Schwäbische Zeitung (Friedrichshafen)

Strafe muss sein

- Von Heike Kleemann

Das war jetzt schon der erste Schock im neuen Jahr. Dass sich meine Kollegen an Pralinen vergreifen, die in meinem Postfach auf mich warteten, hat mich hart getroffen. Hätte ich das jemals von ihnen gedacht? Bei näherem Überlegen – ja, absolut, besonders einem traue ich das jederzeit zu. Namen nenne ich nicht, ich will ja niemanden zu Unrecht verdächtig­en, sind doch alles „Unschuldsl­ämmer“. Ob ich ihnen jemals verzeihen kann, haben sie durch einen Mittelsman­n fragen lassen – denn seine Schuld namentlich gestanden hat natürlich immer noch niemand. Habe ich Verständni­s für so urmenschli­che Eigenschaf­ten wie nackte Gier?
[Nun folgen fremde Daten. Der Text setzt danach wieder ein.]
(** [children.forEach(childId => totalWidth += rec(childId, level + 1,
    totalWidth, children.length))] *)
Fixpoint subtree_children
    (rec : string -> nat -> nat -> nat -> gmap string Position ->
           option (nat * gmap string Position))
    (children : list string) (level siblingsCount totalWidth : nat)
    (positions : gmap string Position) : option (nat * gmap string Position) :=
  match children with
  | [] => Some (totalWidth, positions)
  | childId :: rest =>
      match rec childId level totalWidth siblingsCount positions with
      | None => None
      | Some (width, positions') =>
          subtree_children rec rest level siblingsCount
                           (totalWidth + width)%nat positions'
      end
  end.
Selbstvers­tändlich nicht, jedenfalls nicht bei anderen, dazu bin ich selbst viel zu gierig, und nur deshalb habe ich ja rumgeheult, wieso alle Kollegen Pralinen bekommen haben, nur ich nicht – bis mich ein unbeteilig­ter Zeuge aufklärte.

Aber gut, die Großpackun­g der allerlecke­rsten Pralinen, die ich nun auf meinem Schreibtis­ch gefunden habe – wieder anonym – hat mich tatsächlic­h etwas versöhnt. Unterm Strich habe ich eindeutig das bessere Geschäft gemacht: Die ursprüngli­che Pralinenpa­ckung war viel kleiner. Nur abgeben werde ich dieses Mal nix, gar nix, nicht den kleinsten Schokostre­usel. Strafe muss sein. Und nächstes Jahr, liebe Unschuldsl­ämmer, könnt Ihr eigentlich gleich die kleine Packung haben und mir die extragroße hinstellen. Danke!